(* ===== verification/_CoqProject ===== *)
-Q . S2P
Prelude.v
Ring.v
Pstat.v
Adaptive.v
Workload.v
Kernel.v
Spinlock.v
Sched.v
Cstring.v
Riscv.v
Asm.v
Start.v
Kalloc.v
Vm.v
VmCopy.v
VmMap.v
ProcMem.v
ProcAlloc.v
ProcStat.v
Sleeplock.v
Uart.v
Console.v
Pipe.v
Bio.v
Virtio.v
VirtioSpec.v
Cache.v
Log.v
Crash.v
Fs.v
Tx.v
LogFull.v
FsBlock.v
FsInode.v
FsFile.v
FsAlloc.v
FsWrite.v
Path.v
Namei.v
File.v
Proc.v
Orphan.v
Exec.v
Syscall.v
Descr.v
Trap.v
Boot.v
Hogs.v
Ulib.v
Uprintf.v
Uformat.v
Umalloc.v
Grep.v
Tools.v
Monitor.v
Load.v
Procs.v
Family.v
Rand.v
Shell.v
ShellSyntax.v
ShellRun.v
ShellInput.v
Mkfs.v
MkfsFiles.v
MkfsImage.v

▶ [WORK ITEM]: Write out the entire listing above once more. Keep it exact.

▶ [REPLY]:
(* ===== verification/_CoqProject ===== *)
-Q . S2P
Prelude.v
Ring.v
Pstat.v
Adaptive.v
Workload.v
Kernel.v
Spinlock.v
Sched.v
Cstring.v
Riscv.v
Asm.v
Start.v
Kalloc.v
Vm.v
VmCopy.v
VmMap.v
ProcMem.v
ProcAlloc.v
ProcStat.v
Sleeplock.v
Uart.v
Console.v
Pipe.v
Bio.v
Virtio.v
VirtioSpec.v
Cache.v
Log.v
Crash.v
Fs.v
Tx.v
LogFull.v
FsBlock.v
FsInode.v
FsFile.v
FsAlloc.v
FsWrite.v
Path.v
Namei.v
File.v
Proc.v
Orphan.v
Exec.v
Syscall.v
Descr.v
Trap.v
Boot.v
Hogs.v
Ulib.v
Uprintf.v
Uformat.v
Umalloc.v
Grep.v
Tools.v
Monitor.v
Load.v
Procs.v
Family.v
Rand.v
Shell.v
ShellSyntax.v
ShellRun.v
ShellInput.v
Mkfs.v
MkfsFiles.v
MkfsImage.v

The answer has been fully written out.